If you have been doing group classes, personal training or ever participated in sports activities, chances are that along the way you have experienced some pain or discomfort associated with the activity. This is all part of the process and there are ways to properly address these issues to get you back in the gym or on the field as quickly as possible.
First Step: Assessment
When discomfort or pain begins it is important to do a self-assessment to determine the severity of the issue. First decide if the issue is painful or uncomfortable. Pain is often associated with stabbing, sharp, or stinging sensations. These are much different than feelings of discomfort which usually take the shape of feeling like pressure or tension in unfamiliar areas like wrists or elbows. Painful issues should look to be avoided by modifying exercises while discomfort can be worked through.
Second Step: Action Plan
Once you have determined that you are experiencing pain it is critical to develop a plan of action to start the process of active recovery. The plan should start with avoiding all movements that cause this pain. Now decide an appropriate amount of time to avoid the painful movements while waiting for the area to recover. Typically, two weeks is enough time for minor chronic injuries to subside. If after two weeks the pain is still persistent then it is time to make a doctor’s appointment and seek professional medical advice. An example of this includes avoiding all overhead movements while resting a hurt shoulder. Another example is avoiding squatting motions while experiencing knee pain.

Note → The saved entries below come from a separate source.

(** * Flattening of Janes JSON-LD records into objects and connections

    A shallow embedding of [load_janes_data.py]: the predicate-name
    normaliser, the identifier codec, the location extractor, the type
    classifier, the mutually recursive pair [parse_props] / [traverse] and
    the assembling part of [main].

    Conventions of the embedding.
    - A Python [str] is a [string]; a character is an [ascii].  The case
      mappings [str.upper] and [str.lower] are the ones Python has on the
      ASCII range (they move the 26 Latin letters and nothing else).
    - A value produced by [json.load] is a [json] tree; a JSON object keeps
      its items in document order, as a Python [dict] does.
    - A Python exception is a [Fault]; the accumulators [objects] and
      [connections] are threaded through the calls as a [store]. *)

From Stdlib Require Import ZArith NArith Bool Ascii String DecimalString Lia.
From stdpp Require Import gmap strings list fin_maps.

Local Open Scope string_scope.
Local Open Scope list_scope.

Set Warnings "-register-all".

(** ** Characters and strings *)

Module PyStr.

Definition is_upper_letter (c : ascii) : bool :=
  let n := nat_of_ascii c in (65 <=? n)%nat && (n <=? 90)%nat.

Definition is_lower_letter (c : ascii) : bool :=
  let n := nat_of_ascii c in (97 <=? n)%nat && (n <=? 122)%nat.

Definition is_letter (c : ascii) : bool := is_upper_letter c || is_lower_letter c.

(** [c.upper()] and [c.lower()] for one character.  Strings are sequences
    of bytes, and the two maps are those of Python on ASCII characters; a byte
    of 128 or more is left as it is. *)
Definition char_upper (c : ascii) : ascii :=
  if is_lower_letter c then ascii_of_nat (nat_of_ascii c - 32) else c.
(** X4.  A drive slot built from four SES status bytes: identify is bit 0x02 of
    byte 2, fault is bit 0x20 of byte 3, and [value] names the flags that are
    set, or is "None". *)
Theorem drive_slot_flags_of_bytes (dev : string) (s b0 b1 b2 b3 : Z) (e : Element) :
  is_byte b0 -> is_byte b1 -> is_byte b2 -> is_byte b3 ->
  ArrayDevSlot_init dev (word_slot_kwargs s (packed [b0; b1; b2; b3])) = Ok e ->
  identify e = Ok (bit_set b2 2)
  /\ fault e = Ok (bit_set b3 32)
  /\ ArrayDevSlot_value e
     = Ok (match bit_set b2 2, bit_set b3 32 with
           | true, true => "Identify on, Fault on"
           | true, false => "Identify on"
           | false, true => "Fault on"
           | false, false => "None"
           end).
Proof.
  intros H0 H1 H2 H3.
  unfold ArrayDevSlot_init, Element_init, word_slot_kwargs.
  cbn [kw_name kw_value_raw kw_slot kw_desc kw_identify kw_fault class_name bind].
  intros H. injection H as <-.
  destruct (packed_extract b0 b1 b2 b3 H0 H1 H2 H3) as (_ & _ & E2 & E3).
  unfold extract_byte in E2, E3.
  change (2 * (3 - 2) * 4) with 8 in E2. change (2 * (3 - 3) * 4) with 0 in E3.
  assert (Hi : identify
                 {| cls := ArrayDevSlot; name := "Array Device Slot"; slot := s;
                    value_raw := RawInt (packed [b0; b1; b2; b3]);
                    status_raw := RawInt (Z.land (Z.shiftr (packed [b0; b1; b2; b3]) 24) 15);
                    descriptor := "";
                    devname := match List.filter negb_startswith_pass
                                       (split_on "," (strip dev)) with
                               | d :: _ => d
                               | [] => ""
                               end;
                    _identify := None; _fault := None |}
               = Ok (bit_set b2 2)).
  { unfold identify, bit_set. cbn [_identify value_raw].
    rewrite (land_of_byte _ b2 2 8 E2) by (vm_compute; reflexivity). reflexivity. }
  assert (Hf : fault
                 {| cls := ArrayDevSlot; name := "Array Device Slot"; slot := s;
                    value_raw := RawInt (packed [b0; b1; b2; b3]);
                    status_raw := RawInt (Z.land (Z.shiftr (packed [b0; b1; b2; b3]) 24) 15);
                    descriptor := "";
                    devname := match List.filter negb_startswith_pass
                                       (split_on "," (strip dev)) with
                               | d :: _ => d
                               | [] => ""
                               end;
                    _identify := None; _fault := None |}
               = Ok (bit_set b3 32)).
  { unfold fault, bit_set. cbn [_fault value_raw].
    rewrite <- (Z.shiftr_0_r (packed [b0; b1; b2; b3])).
    rewrite (land_of_byte _ b3 32 0 E3) by (vm_compute; reflexivity). reflexivity. }
  split; [exact Hi|]. split; [exact Hf|].
  unfold ArrayDevSlot_value. rewrite Hi, Hf. cbn [bind].
  now destruct (bit_set b2 2), (bit_set b3 32).
Qed.

Lemma drive_slot_flags_of_bytes_witness :
  exists e,
    ArrayDevSlot_init "sda" (word_slot_kwargs 3 (packed [1; 0; 2; 0])) = Ok e
    /\ identify e = Ok true /\ fault e = Ok false
    /\ ArrayDevSlot_value e = Ok "Identify on".
Proof.
  destruct (ArrayDevSlot_init "sda" (word_slot_kwargs 3 (packed [1; 0; 2; 0])))
    as [e|] eqn:E; [|vm_compute in E; discriminate E].
  exists e. split; [reflexivity|].
  assert (Hbyte : forall b, 0 <= b <= 255 -> is_byte b) by (intros; assumption).
  exact (drive_slot_flags_of_bytes "sda" 3 1 0 2 0 e
           (Hbyte 1 ltac:(lia)) (Hbyte 0 ltac:(lia)) (Hbyte 2 ltac:(lia))
           (Hbyte 0 ltac:(lia)) E).
Defined.

Local Transparent Z.shiftl Z.shiftr Z.land Z.lor Z.testbit.




Lemma connector_codes_checked :
  forallb (fun c => negb (startswith "unexpected connector type" (connector_type c)))
          connector_codes = true.
Proof. vm_compute. reflexivity. Qed.
(** The commands of the build stage that [set -e] looks at.  The status of
    [describe-repositories] is consumed by [||], that of
    [get-login-password] is lost in the pipeline. *)
Definition checked_in_build (c : Cmd) : bool :=
  match c with
  | aws_ecr_create_repository _ _ | docker_login _ _ | cd _
  | docker_build _ | docker_tag _ _ | docker_push _ => true
  | _ => false
  end.

(** The update submission of the convergence stage, for an account. *)
Definition update_request (env : Environ) (account : string) : Cmd :=
  aws_cloudformation_update_stack (stack_request env account).

Definition wait_update_complete (env : Environ) : Cmd :=
  aws_cloudformation_wait "stack-update-complete" STACK_NAME (AWS_REGION env).

(** The shell after a convergence run that found nothing to update. *)
Definition after_no_update (env : Environ) (s : Shell) : Shell :=
  {| AWS_ACCOUNT_ID := AWS_ACCOUNT_ID s;
     trace := trace s ++ [describe_stack env; update_request env (AWS_ACCOUNT_ID s)];
     terminal := terminal s ++
       [ Info "Deploying infrastructure using CloudFormation...";
         Info "Stack exists. Updating...";
         Info "No updates are to be performed on the stack.";
         Info "Infrastructure deployment completed." ] |}.

(** The account is not given and the identity lookup, the first command of
    the run, fails or comes back empty. *)
Definition account_unresolved (w : World) (env : Environ) : Prop :=
  expand (env_AWS_ACCOUNT_ID env) = EmptyString /\
  (rc (respond w [] aws_sts_get_caller_identity) <> 0 \/
   strip_trailing_newlines (stdout (respond w [] aws_sts_get_caller_identity))
   = EmptyString).

(** A tool, the database password or the account is missing. *)
Definition prerequisite_missing (w : World) (env : Environ) : Prop :=
  installed w "aws" = false \/
  installed w "docker" = false \/
  DATABASE_PASSWORD env = EmptyString \/
  account_unresolved w env.

(** Two shells that differ at most in what was printed. *)
Definition agree (s s' : Shell) : Prop :=
  AWS_ACCOUNT_ID s = AWS_ACCOUNT_ID s' /\ trace s = trace s'.

(** Two actions that, from agreeing shells, end the same way (both return,
    with results related by [R], or both exit with the same status) in
    agreeing shells. *)
Definition related {A} (R : A -> A -> Prop) (m m' : Sh A) : Prop :=
  forall s s', agree s s' ->
    match m s, m' s' with
    | (Done a, t), (Done a', t') => R a a' /\ agree t t'
    | (Exited n, t), (Exited n', t') => n = n' /\ agree t t'
    | _, _ => False
    end.

Definition whatever {A} (_ _ : A) : Prop := True.

(** The three lookups the rollout starts with. *)
Definition output_lookups (env : Environ) : list Cmd :=
  [ stack_output env "ECSClusterName";
    stack_output env "BackendServiceName";
    stack_output env "FrontendServiceName" ].

Definition alb_lookup (env : Environ) : Cmd := stack_output env "ALBDNSName".

(** Output of a command, as opposed to a line the script prints itself. *)
Definition is_passthrough (l : Line) : bool :=
  match l with CmdOut _ | CmdErr _ => true | _ => false end.

Definition own_lines (ls : list Line) : list Line :=
  filter (fun l => negb (is_passthrough l)) ls.

(** The line a health check ends with, from the status of its one curl. *)
Definition health_verdict (passed failed : string) (r : Resp) : Line :=
  if Nat.eqb (rc r) 0 then Info passed else Warning failed.

(** The status a statement under [set -e] leaves the stage with. *)
Definition outcome_of (r : Resp) : Outcome unit :=
  if Nat.eqb (rc r) 0 then Done tt else Exited (rc r).

(** A shell action that, from any state, only adds commands satisfying [P]
    to the history. *)
Definition only_issues {A} (P : Cmd -> bool) (m : Sh A) : Prop :=
  forall s, exists added,
    trace (snd (m s)) = (trace s ++ added)%list /\ forallb P added = true.

Definition not_update_service (c : Cmd) : bool := negb (is_update_service c).

(** ** A control-plane double

    Concrete worlds to run the script against.  The double answers like the
    tools do: [describe-stacks] fails for a stack that is absent and
    succeeds, with the status in its output, for any stack that is present;
    [update-stack] with nothing to change is rejected with the text the
    script looks for; [curl -f] fails on an HTTP status of 400 or more. *)

Module Double.

Inductive StackState :=
| absent
| creating
| updating
| create_complete
| update_complete
| create_failed
| update_failed.

Definition is_complete (st : StackState) : bool :=
  match st with create_complete | update_complete => true | _ => false end.

Definition is_present (st : StackState) : bool :=
  match st with absent => false | _ => true end.

Definition status_name (st : StackState) : string :=
  match st with
  | absent => EmptyString
  | creating => "CREATE_IN_PROGRESS"
  | updating => "UPDATE_IN_PROGRESS"
  | create_complete => "CREATE_COMPLETE"
  | update_complete => "UPDATE_COMPLETE"
  | create_failed => "CREATE_FAILED"
  | update_failed => "UPDATE_FAILED"
  end.

Definition ok (out : string) : Resp := {| rc := 0; stdout := out; stderr := EmptyString |}.
Definition failed (status : nat) (err : string) : Resp :=
  {| rc := status; stdout := EmptyString; stderr := err |}.

Definition no_updates_answer : Resp :=
  failed 254 ("An error occurred (ValidationError) when calling the UpdateStack operation: "
              ++ "No updates are to be performed." ++ newline).

Definition busy_answer (st : StackState) : Resp :=
  failed 254 ("An error occurred (ValidationError) when calling the UpdateStack operation: "
              ++ "Stack:blog-app-stack is in " ++ status_name st
              ++ " state and can not be updated." ++ newline).

Definition accepted_answer : Resp :=
  ok ("arn:aws:cloudformation:us-east-1:123456789012:stack/blog-app-stack/0a1b2c" ++ newline).

(** The CLI rejects the command line before any request is made. *)
Definition unparsable_answer : Resp :=
  failed 252 ("Error parsing parameter '--parameters': Expected: '=', received: 'EOF'"
              ++ newline).

Definition service_not_found : Resp :=
  failed 254 ("An error occurred (ServiceNotFoundException) when calling the UpdateService operation: "
              ++ "Service not found." ++ newline).

(** [curl -s -f]: 22 on an HTTP status of 400 or more, 7 when nothing
    answers, 0 otherwise; silent either way. *)
Definition curl_answer (http_status : option nat) : Resp :=
  match http_status with
  | None => failed 7 EmptyString
  | Some code => if Nat.leb 400 code then failed 22 EmptyString else ok EmptyString
  end.

Record Scenario := {
  tools : list string;
  repositories : list string;
  stack : StackState;
  update_answer : Resp;
  missing_services : list string;
  http : list Cmd -> string -> option nat
}.

Definition mem (x : string) (l : list string) : bool := existsb (String.eqb x) l.

Definition output_value (query : string) : string :=
  if contains "ECSClusterName" query then "production-cluster"
  else if contains "BackendServiceName" query then "production-backend-svc"
  else if contains "FrontendServiceName" query then "production-frontend-svc"
  else if contains "ALBDNSName" query then "alb.example.com"
  else EmptyString.

Definition answer (sc : Scenario) (h : list Cmd) (c : Cmd) : Resp :=
  match c with
  | aws_sts_get_caller_identity => ok ("123456789012" ++ newline)
  | aws_ecr_describe_repositories name _ =>
      if mem name (repositories sc) then ok (name ++ newline)
      else failed 254 ("An error occurred (RepositoryNotFoundException) when calling the "
                       ++ "DescribeRepositories operation" ++ newline)
  | aws_ecr_get_login_password _ => ok ("token" ++ newline)
  | aws_cloudformation_describe_stacks _ _ query =>
      if is_present (stack sc) then
        match query with
        | None => ok (status_name (stack sc) ++ newline)
        | Some q => ok (output_value q ++ newline)
        end
      else failed 254 ("An error occurred (ValidationError) when calling the DescribeStacks "
                       ++ "operation: Stack with id blog-app-stack does not exist" ++ newline)
  | aws_cloudformation_update_stack _ => update_answer sc
  | aws_cloudformation_create_stack _ => accepted_answer
  | aws_ecs_update_service _ service _ =>
      if mem service (missing_services sc) then service_not_found else ok EmptyString
  | curl_s_f url => curl_answer (http sc h url)
  | _ => ok EmptyString
  end.

Definition world (sc : Scenario) : World :=
  {| installed := fun tool => mem tool (tools sc); respond := answer sc |}.

(** What [describe-stacks] shows of the stack in a world. *)
Definition shows (w : World) (env : Environ) (st : StackState) : Prop :=
  forall h, respond w h (describe_stack env) = ok (status_name st ++ newline).

(** The operator's environment: a password, the account known. *)
Definition operator : Environ :=
  {| env_ENVIRONMENT := None;
     env_AWS_REGION := None;
     env_ECR_REPOSITORY_PREFIX := None;
     env_DATABASE_PASSWORD := Some "x";
     env_AWS_ACCOUNT_ID := Some "123456789012" |}.

(** The same operator with a comma in the password, which the shorthand
    syntax of [--parameters] does not survive. *)
Definition operator_with_comma : Environ :=
  {| env_ENVIRONMENT := None;
     env_AWS_REGION := None;
     env_ECR_REPOSITORY_PREFIX := None;
     env_DATABASE_PASSWORD := Some "pa,ss";
     env_AWS_ACCOUNT_ID := Some "123456789012" |}.

(** A converged deployment: both repositories, the stack complete, nothing
    to update, both services there, both endpoints healthy. *)
Definition converged : Scenario :=
  {| tools := ["aws"; "docker"];
     repositories := ["blog-backend"; "blog-frontend"];
     stack := update_complete;
     update_answer := no_updates_answer;
     missing_services := [];
     http := fun _ _ => Some 200 |}.

(** The stack is in the middle of an update made by someone else. *)
Definition busy : Scenario :=
  {| tools := tools converged;
     repositories := repositories converged;
     stack := updating;
     update_answer := busy_answer updating;
     missing_services := [];
     http := http converged |}.

(** The update-stack command line does not parse; the stack is complete. *)
Definition unparsable : Scenario :=
  {| tools := tools converged;
     repositories := repositories converged;
     stack := update_complete;
     update_answer := unparsable_answer;
     missing_services := [];
     http := http converged |}.

(** The frontend service is not there. *)
Definition frontend_missing : Scenario :=
  {| tools := tools converged;
     repositories := repositories converged;
     stack := update_complete;
     update_answer := no_updates_answer;
     missing_services := ["production-frontend-svc"];
     http := http converged |}.

(** Nothing is healthy, whatever is asked and whenever. *)
Definition unhealthy : Scenario :=
  {| tools := tools converged;
     repositories := repositories converged;
     stack := update_complete;
     update_answer := no_updates_answer;
     missing_services := [];
     http := fun _ _ => Some 503 |}.


(** No repository yet. *)
Definition fresh_registry : Scenario :=
  {| tools := tools converged;
     repositories := [];
     stack := update_complete;
     update_answer := no_updates_answer;
     missing_services := [];
     http := http converged |}.

(** Docker is not installed. *)
Definition no_docker : Scenario :=
  {| tools := ["aws"];
     repositories := repositories converged;
     stack := update_complete;
     update_answer := no_updates_answer;
     missing_services := [];
     http := http converged |}.

End Double.

(** ** Vocabulary for the stages the claims leave out *)

(** The create submission of the convergence stage, for an account. *)
Definition create_request (env : Environ) (account : string) : Cmd :=
  aws_cloudformation_create_stack (stack_request env account).

Definition wait_create_complete (env : Environ) : Cmd :=
  aws_cloudformation_wait "stack-create-complete" STACK_NAME (AWS_REGION env).

(** A value of [--parameters], by key. *)
Fixpoint parameter (key : string) (ps : list (string * string)) : option string :=
  match ps with
  | [] => None
  | (k, v) :: rest => if String.eqb k key then Some v else parameter key rest
  end.

(** Everything the build stage issues when nothing stops it, from a shell. *)
Definition build_sequence (w : World) (env : Environ) (s : Shell) : list Cmd :=
  let backend := repository_setup w (AWS_REGION env) "blog-backend" (trace s) in
  let frontend :=
    repository_setup w (AWS_REGION env) "blog-frontend" (trace s ++ backend) in
  backend ++ frontend ++
  login_build_push env (AWS_ACCOUNT_ID s)
    (stdout (respond w (trace s ++ backend ++ frontend)
               (aws_ecr_get_login_password (AWS_REGION env)))).

Definition is_cloudformation (c : Cmd) : bool :=
  match c with
  | aws_cloudformation_describe_stacks _ _ _
  | aws_cloudformation_update_stack _
  | aws_cloudformation_create_stack _
  | aws_cloudformation_wait _ _ _ => true
  | _ => false
  end.

(** The registry and the local Docker daemon. *)
Definition is_registry_or_docker (c : Cmd) : bool :=
  match c with
  | aws_ecr_describe_repositories _ _ | aws_ecr_create_repository _ _
  | aws_ecr_get_login_password _ | docker_login _ _ | docker_build _
  | docker_tag _ _ | docker_push _ => true
  | _ => false
  end.

Definition reads_only (c : Cmd) : bool := negb (mutates c).

Definition outside_stack_and_services (c : Cmd) : bool :=
  negb (is_cloudformation c || is_update_service c).

Definition outside_registry_and_services (c : Cmd) : bool :=
  negb (is_registry_or_docker c || is_update_service c).

Definition outside_registry_and_submissions (c : Cmd) : bool :=
  negb (is_registry_or_docker c || is_stack_submission c).

Definition not_stack_submission (c : Cmd) : bool := negb (is_stack_submission c).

Final Step: Getting Back to Full Speed
Once pain has been removed and all movements that were being avoided are feeling good again its time to get back to work. When coming back from an injury it is very important to start slow and ease back to previous levels of intensity. For most athletes following a two-week recovery period another two to three weeks of slow ramp up of intensity is required to avoid reinjury. This could look like using only the empty barbell for the first week then adding only light weights for the second week and finally getting close to full intensity on week three.
Listen to Your Body
If something doesn’t feel right take the time to examine the issue and give it some time to heal. When things are better start back slow.